Le Gulf Stream, ce puissant courant chaud qui garantit la douceur du climat européen, est en train de perdre le Nord — littéralement. Une étude alarmante menée par l’université d’Utrecht révèle que ce bras armé de l’océan dévie de sa trajectoire habituelle. Si ce glissement vers le septentrion se confirme, il pourrait être le signal ultime que le « moteur » de l’Atlantique est sur le point de caler, menaçant de plonger l’hémisphère Nord dans un bouleversement climatique sans précédent.
Le moteur de l’Atlantique en surchauffe
Pour comprendre l’enjeu, il faut distinguer le Gulf Stream de l’AMOC (Circulation méridienne de retournement atlantique). Si le premier est un courant de surface, le second est le système global, souvent comparé à un gigantesque tapis roulant océanique. Ce moteur transporte les eaux chaudes des tropiques vers nos côtes avant de plonger dans les profondeurs glacées près du Groenland.
Or, ce moteur raté. Depuis les années 1950, l’intensité de l’AMOC a chuté de 15 %. En cause ? Le réchauffement des eaux et la fonte accélérée des glaces du Groenland qui déversent des quantités massives d’eau douce, perturbant la densité nécessaire au plongeon des courants. Jusqu’ici, les scientifiques peinaient à voir comment le Gulf Stream réagissait à cette faiblesse. Grâce à la modélisation informatique et aux données satellites, le verdict est tombé : le Gulf Stream dérive vers le nord depuis le cap Hatteras, en Caroline du Nord, depuis le début des années 1990.

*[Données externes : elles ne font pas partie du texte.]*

(* ===== verification/ConfigBlobs.v ===== *)
(** * The two lists kept as text in the settings ([src/core/Config.cpp])

    Local hosts and static bindings: one line per entry, fields between bars, at most
    512 bytes.  What the two formats share is the class [BlobEntry]; its laws are all
    the round trip needs. *)
From stdpp Require Import gmap.
From S2P Require Import Prelude Text AllowedList DhcpLifecycle DnsServer.
#[local] Open Scope Z_scope.

(** ** Lists of lines of fields *)

(** [fields] is what an entry is written as, [ofLine] how a line is read: nothing for a
    line that is skipped. *)
Class BlobEntry (A : Type) := {
  fields : A → list bytes;
  ofLine : bytes → option A;
}.

(** A written entry is read as [clean] makes it, or skipped when it is not [valid]. *)
Class BlobEntryLaws (A : Type) `{BlobEntry A} := {
  clean : A → A;
  valid : A → bool;
  fields_plain a : Forall (λ f, 124 ∉ f ∧ 10 ∉ f) (fields a);
  fields_several a : (2 <= length (fields a))%nat;
  ofLine_fields a : ofLine (join 124 (fields a)) = if valid a then Some (clean a) else None;
}.

Section Blob.
Context {A : Type} `{BlobEntry A}.

(** The writing loop: a line feed before every entry but the first. *)
Definition blobText (l : list A) : bytes :=
  fold_left (λ text a, (if bool_decide (text = []) then text else text ++ [10]) ++ join 124 (fields a)) l [].

Definition readText (text : bytes) : list A :=
  omap (λ line, if bool_decide (line = []) then None else ofLine line) (split_on 10 text).

(** What is kept in the settings: [None] when there is no such key. *)
Definition getList (blob : option bytes) : list A :=
  match blob with None => [] | Some text => if bool_decide (text = []) then [] else readText text end.

(** [nvs] is whether the settings can be written. *)
Definition setList (max : nat) (nvs : bool) (l : list A) (blob : option bytes) : bool * option bytes :=
  if bool_decide (l = []) then (nvs, if nvs then None else blob)
  else
    let text := blobText l in
    if (max <? length text)%nat then (false, blob)
    else (nvs, if nvs then Some text else blob).

End Blob.

Section BlobLaws.
Context {A : Type} `{BlobEntryLaws A}.

Lemma rowText_nonempty (a : A) : join 124 (fields a) ≠ [].
Proof.
  pose proof (fields_several a) as Hl. destruct (fields a) as [|f [|g r]]; cbn in Hl; [lia..|].
  cbn. intros E. by apply app_eq_nil in E as [_ ?].
Qed.

Lemma blobText_join (l : list A) : blobText l = join 10 ((λ a, join 124 (fields a)) <$> l).
Proof.
  unfold blobText. induction l as [|a l IH] using rev_ind; [done|].
  rewrite fold_left_app, IH, fmap_app. cbn [fold_left fmap list_fmap]. rewrite join_snoc.
  destruct l as [|b l]; [done|]. rewrite !bool_decide_false; [by rewrite <- app_assoc|done|].
  cbn. intros E. apply app_eq_nil in E as [E _]. by apply rowText_nonempty in E.
Qed.

Lemma row_plain (a : A) : 10 ∉ join 124 (fields a).
Proof. apply join_notin; [done|]. eapply Forall_impl; [apply fields_plain|]. by intros f [_ ?]. Qed.

(** Reading a written list. *)
Lemma read_blobText (l : list A) : readText (blobText l) = clean <$> List.filter valid l.
Proof.
  rewrite blobText_join. unfold readText. destruct (decide (l = [])) as [->|Hl]; [done|].
  rewrite split_join.
  - clear Hl. induction l as [|a l IH]; [done|]. cbn [fmap list_fmap omap list_omap].
    rewrite bool_decide_false by apply rowText_nonempty. rewrite ofLine_fields, IH. cbn [List.filter].
    by destruct (valid a).
  - by destruct l.
  - apply Forall_fmap, Forall_true. intros a. apply row_plain.
Qed.

(** What is stored is read back; a list that does not fit leaves the settings alone. *)
Lemma set_get max nvs (l : list A) blob ok blob' : setList max nvs l blob = (ok, blob') →
  (ok = true → getList blob' = clean <$> List.filter valid l ∧
               default 0%nat (length <$> blob') <= max)%nat ∧
  (ok = false → blob' = blob).
Proof.
  unfold setList. case_bool_decide as Hl.
  - subst l. intros [= <- <-]. destruct nvs; split; try done. intros _. split; [done|cbn; lia].
  - destruct (Nat.ltb_spec max (length (blobText l))); [by intros [= <- <-]|].
    intros [= <- <-]. destruct nvs; split; try done. intros _. cbn [from_option fmap option_fmap option_map default].
    split; [|exact H1]. unfold getList. rewrite bool_decide_false; [by apply read_blobText|].
    rewrite blobText_join. destruct l as [|a l]; [done|]. cbn. intros E.
    apply app_eq_nil in E as [E _]. by apply rowText_nonempty in E.
Qed.

End BlobLaws.

(** A written field holds no separator. *)
Lemma storageFieldText_plain s : 124 ∉ AllowedList.storageFieldText s ∧ 10 ∉ AllowedList.storageFieldText s.
Proof.
  assert (Hgo : ∀ c, c = 124 ∨ c = 10 → c ∉ AllowedList.storageFieldText s).
  { intros c Hc (x & E & _)%list_elem_of_fmap. revert E.
    destruct (Z.eqb_spec x 124), (Z.eqb_spec x 10), (Z.eqb_spec x 13); cbn; lia. }
  split; apply Hgo; auto.
Qed.

Definition flagText (b : bool) : bytes := if b then lit "1" else lit "0".
Definition flagOf (s : bytes) : bool := negb (bytes_eqb s (lit "0")).

Lemma flagText_plain b : 124 ∉ flagText b ∧ 10 ∉ flagText b.
Proof. split; apply (bool_decide_unpack _); by destruct b. Qed.

Lemma flagOf_flagText b : flagOf (flagText b) = b.
Proof. by destruct b. Qed.

(** ** Local hosts *)

Module LocalHosts.
Import AllowedList DnsServer.

Definition kMaxLocalHostsBytes : nat := 512.

Definition hostFields (h : HostEntry) : list bytes :=
  [storageFieldText (hName h); storageFieldText (hIp4 h); storageFieldText (hIp6 h); flagText (hEnabled h)].

Definition hostOfLine (line : bytes) : option HostEntry :=
  match find_char 124 line with
  | None => None
  | Some p1 =>
      let nm := take p1 line in
      let rest := drop (S p1) line in
      let e :=
        match find_char 124 rest with
        | None => mkHost nm rest [] true
        | Some p2 =>
            let rest2 := drop (S p2) rest in
            match find_char 124 rest2 with
            | None => mkHost nm (take p2 rest) rest2 true
            | Some p3 => mkHost nm (take p2 rest) (take p3 rest2) (flagOf (drop (S p3) rest2))
            end
        end in
      if negb (bool_decide (hName e = [])) &&
         (negb (bool_decide (hIp4 e = [])) || negb (bool_decide (hIp6 e = [])))
      then Some e else None
  end.

#[export] Instance hostBlob : BlobEntry HostEntry := { fields := hostFields; ofLine := hostOfLine }.

Definition cleanHost (h : HostEntry) : HostEntry :=
  mkHost (storageFieldText (hName h)) (storageFieldText (hIp4 h)) (storageFieldText (hIp6 h)) (hEnabled h).

Definition named (h : HostEntry) : bool :=
  negb (bool_decide (hName h = [])) && (negb (bool_decide (hIp4 h = [])) || negb (bool_decide (hIp6 h = []))).

Lemma find_field f s : 124 ∉ f → find_char 124 (f ++ 124 :: s) = Some (length f).
Proof. apply find_char_app. Qed.

Lemma take_field (f s : bytes) : take (length f) (f ++ 124 :: s) = f.
Proof. by rewrite take_app_length. Qed.

Lemma hostOfLine_row h : hostOfLine (join 124 (hostFields h)) = if named (cleanHost h) then Some (cleanHost h) else None.
Proof.
  destruct h as [nm i4 i6 en]. unfold hostFields, cleanHost. cbn [hName hIp4 hIp6 hEnabled].
  destruct (storageFieldText_plain nm) as [H1 _], (storageFieldText_plain i4) as [H2 _],
    (storageFieldText_plain i6) as [H3 _].
  cbn [join fmap list_fmap concat]. rewrite app_nil_r. cbn [app]. unfold hostOfLine.
  rewrite find_field, take_field, drop_S_app by done. cbv zeta.
  rewrite find_field, take_field, drop_S_app by done.
  rewrite find_field, take_field, drop_S_app by done. by rewrite flagOf_flagText.
Qed.

#[export] Instance hostBlobLaws : BlobEntryLaws HostEntry.
Proof.
  refine {| clean := cleanHost; valid h := named (cleanHost h) |}.
  - intros h. repeat apply List.Forall_cons; auto using storageFieldText_plain, flagText_plain.
  - intros h. cbn. lia.
  - exact hostOfLine_row.
Defined.

Definition getLocalHosts (blob : option bytes) : list HostEntry := getList blob.
Definition setLocalHosts (nvs : bool) (hosts : list HostEntry) (blob : option bytes) : bool * option bytes :=
  setList kMaxLocalHostsBytes nvs hosts blob.

Definition localHostsBytes (blob : option bytes) : Z :=
  Z.of_nat (length (fold_left (λ text h,
    (if bool_decide (text = []) then text else text ++ [10]) ++
    join 124 [hName h; hIp4 h; hIp6 h; flagText (hEnabled h)]) (getLocalHosts blob) [])).

(** A list of hosts that was accepted is what the next start reads: every entry
    with a name and an address, its fields trimmed and free of separators, in order; a
    list that was refused leaves the stored one alone. *)
Theorem hosts_roundtrip nvs hosts blob ok blob' : setLocalHosts nvs hosts blob = (ok, blob') →
  (ok = true → getLocalHosts blob' = List.filter named (cleanHost <$> hosts)) ∧
  (ok = false → blob' = blob).
Proof.
  intros E. destruct (set_get _ _ _ _ _ _ E) as [H1 H2]. split; [|exact H2]. intros Hok.
  destruct (H1 Hok) as [H _]. unfold getLocalHosts. rewrite H. clear.
  induction hosts as [|h l IH]; [done|]. cbn [fmap list_fmap List.filter].
  change (valid h) with (named (cleanHost h)). destruct (named (cleanHost h)); [|exact IH].
  cbn [fmap list_fmap]. by rewrite IH.
Qed.

Definition twoHosts : list HostEntry :=
  [mkHost (lit " a|b ") (lit "10.0.0.7") [] true; mkHost (lit "nas") [] (lit "fd00::1") false].

Lemma hosts_roundtrip_witness :
  getLocalHosts (setLocalHosts true twoHosts None).2 = 
  [mkHost (lit "a b") (lit "10.0.0.7") [] true; mkHost (lit "nas") [] (lit "fd00::1") false].
Proof.
  destruct (hosts_roundtrip true twoHosts None true (setLocalHosts true twoHosts None).2 eq_refl) as [H _].
  exact (H eq_refl).
Defined.

End LocalHosts.

(** ** Static bindings *)

Module StaticBindings.
Import AllowedList.

Definition kMaxBindingsBytes : nat := 512.

Record StaticBinding := mkBinding {
  mac : bytes;
  ip : bytes;
  name : bytes;
  gateway : bytes;
  useGateway : bool;
  enabled : bool;
  useDns : bool;
}.

Definition bindingFields (b : StaticBinding) : list bytes :=
  [storageFieldText (mac b); storageFieldText (ip b); storageFieldText (name b); storageFieldText (gateway b);
   flagText (useGateway b); flagText (enabled b); flagText (useDns b)].

(** Fields that are missing keep the defaults of the structure. *)
Definition bindingOfLine (line : bytes) : option StaticBinding :=
  let f := split_on 124 line in
  let at_ n := nth n f [] in
  let flag n := if (n <? length f)%nat then flagOf (at_ n) else true in
  let b := mkBinding (at_ 0%nat) (at_ 1%nat) (at_ 2%nat) (at_ 3%nat) (flag 4%nat) (flag 5%nat) (flag 6%nat) in
  if negb (bool_decide (mac b = [])) && negb (bool_decide (ip b = [])) then Some b else None.

#[export] Instance bindingBlob : BlobEntry StaticBinding := { fields := bindingFields; ofLine := bindingOfLine }.

Definition cleanBinding (b : StaticBinding) : StaticBinding :=
  mkBinding (storageFieldText (mac b)) (storageFieldText (ip b)) (storageFieldText (name b))
    (storageFieldText (gateway b)) (useGateway b) (enabled b) (useDns b).

Definition bound (b : StaticBinding) : bool := negb (bool_decide (mac b = [])) && negb (bool_decide (ip b = [])).

Lemma bindingFields_plain b : Forall (λ f, 124 ∉ f ∧ 10 ∉ f) (bindingFields b).
Proof. repeat apply List.Forall_cons; auto using storageFieldText_plain, flagText_plain. Qed.

Lemma bindingOfLine_row b : bindingOfLine (join 124 (bindingFields b)) =
  if bound (cleanBinding b) then Some (cleanBinding b) else None.
Proof.
  unfold bindingOfLine. rewrite split_join; [|done|].
  - cbn [bindingFields nth length Nat.ltb Nat.leb]. by rewrite !flagOf_flagText.
  - eapply Forall_impl; [apply bindingFields_plain|]. by intros f [? _].
Qed.

#[export] Instance bindingBlobLaws : BlobEntryLaws StaticBinding.
Proof.
  refine {| clean := cleanBinding; valid b := bound (cleanBinding b) |}.
  - exact bindingFields_plain.
  - intros b. cbn. lia.
  - exact bindingOfLine_row.
Defined.

Definition getStaticBindings (blob : option bytes) : list StaticBinding := getList blob.
Definition setStaticBindings (nvs : bool) (l : list StaticBinding) (blob : option bytes) : bool * option bytes :=
  setList kMaxBindingsBytes nvs l blob.

Definition staticBindingsBytes (blob : option bytes) : Z :=
  Z.of_nat (length (fold_left (λ text b,
    (if bool_decide (text = []) then text else text ++ [10]) ++
    join 124 [mac b; ip b; name b; gateway b; flagText (useGateway b); flagText (enabled b); flagText (useDns b)])
    (getStaticBindings blob) [])).

(** What the DHCP server reads of them. *)
Definition forServer (b : StaticBinding) : DhcpLifecycle.StaticBinding :=
  DhcpLifecycle.mkBinding (mac b) (ip b) (gateway b) (useGateway b) (enabled b) (useDns b).

(** Stored bindings are read back, and [staticBindingsBytes] is the size of what is stored
    when nothing in it had to be cleaned. *)
Lemma bindings_roundtrip nvs l blob blob' : setStaticBindings nvs l blob = (true, blob') →
  getStaticBindings blob' = List.filter bound (cleanBinding <$> l).
Proof.
  intros E. destruct (set_get _ _ _ _ _ _ E) as [H _]. destruct (H eq_refl) as [Hg _].
  unfold getStaticBindings. rewrite Hg. clear. induction l as [|b l IH]; [done|].
  cbn [fmap list_fmap List.filter]. change (valid b) with (bound (cleanBinding b)).
  destruct (bound (cleanBinding b)); [|exact IH]. cbn [fmap list_fmap]. by rewrite IH.
Qed.

Lemma fold_left_rows {A} (f g : A → bytes) l : Forall (λ a, f a = g a) l → ∀ acc : bytes,
  fold_left (λ text a, (if bool_decide (text = []) then text else text ++ [10]) ++ f a) l acc =
  fold_left (λ text a, (if bool_decide (text = []) then text else text ++ [10]) ++ g a) l acc.
Proof. induction 1 as [|a l E _ IH]; intros acc; [done|]. cbn [fold_left]. by rewrite E, IH. Qed.

Lemma bytes_reported l blob blob' : setStaticBindings true l blob = (true, blob') → l ≠ [] →
  Forall (λ b, bound b = true ∧ cleanBinding b = b) l →
  staticBindingsBytes blob' = Z.of_nat (default 0%nat (length <$> blob')).
Proof.
  intros E Hl Hc. unfold staticBindingsBytes. rewrite (bindings_roundtrip _ _ _ _ E).
  assert (List.filter bound (cleanBinding <$> l) = l) as ->.
  { clear E Hl. induction Hc as [|b l [Hb Hcl] _ IH]; [done|]. cbn [fmap list_fmap List.filter].
    by rewrite Hcl, Hb, IH. }
  unfold setStaticBindings, setList in E. rewrite bool_decide_false in E by done.
  destruct (Nat.ltb_spec kMaxBindingsBytes (length (blobText l))); [done|]. injection E as <-. cbn.
  do 2 f_equal. unfold blobText. apply fold_left_rows. eapply Forall_impl; [exact Hc|]. intros b [_ Hb].
  destruct b. unfold cleanBinding in Hb. cbn in Hb. injection Hb as E1 E2 E3 E4. cbn. by rewrite E1, E2, E3, E4.
Qed.

End StaticBindings.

Un décalage brutal de 219 kilomètres
Les projections des climatologues néerlandais sont particulièrement inquiétantes. Selon leurs modèles, l’affaiblissement continu de l’AMOC va forcer le Gulf Stream à une dérive de plus en plus marquée. À une longitude clé (71,5° O), le courant pourrait glisser lentement sur plusieurs siècles avant de subir un véritable « saut » géographique : un déplacement brutal de 219 kilomètres vers le nord en seulement deux ans.
Ce changement soudain n’a rien d’une variation saisonnière classique. C’est un basculement structurel. Un Gulf Stream qui s’éloigne de sa route habituelle est un signal d’alarme indiquant que l’AMOC approche d’un point de rupture irrémédiable.
Crédit : NASA/Goddard Space Flight Center Scientific Visualization Studio.
L’Europe face au grand froid ?
Si ce système de courants venait à s’effondrer totalement, le scénario ne ressemblerait pas à l’apocalypse instantanée du film Le Jour d’après, mais les conséquences resteraient catastrophiques. Privée de l’apport de chaleur tropicale, l’Europe connaîtrait une chute brutale des températures. Les régimes de précipitations seraient totalement bouleversés, impactant l’agriculture et les écosystèmes de tout l’hémisphère Nord.
Bien que la communauté scientifique reste divisée sur l’imminence d’un arrêt total, l’étude publiée dans Communications Earth & Environment souligne que la surveillance des mouvements du Gulf Stream est désormais une priorité absolue. Ce courant n’est plus seulement un vecteur de chaleur, c’est devenu le baromètre de la survie de notre équilibre climatique. Le temps presse pour comprendre si ce glissement vers le nord est une simple dérive ou le premier craquement d’un système sur le point de se briser.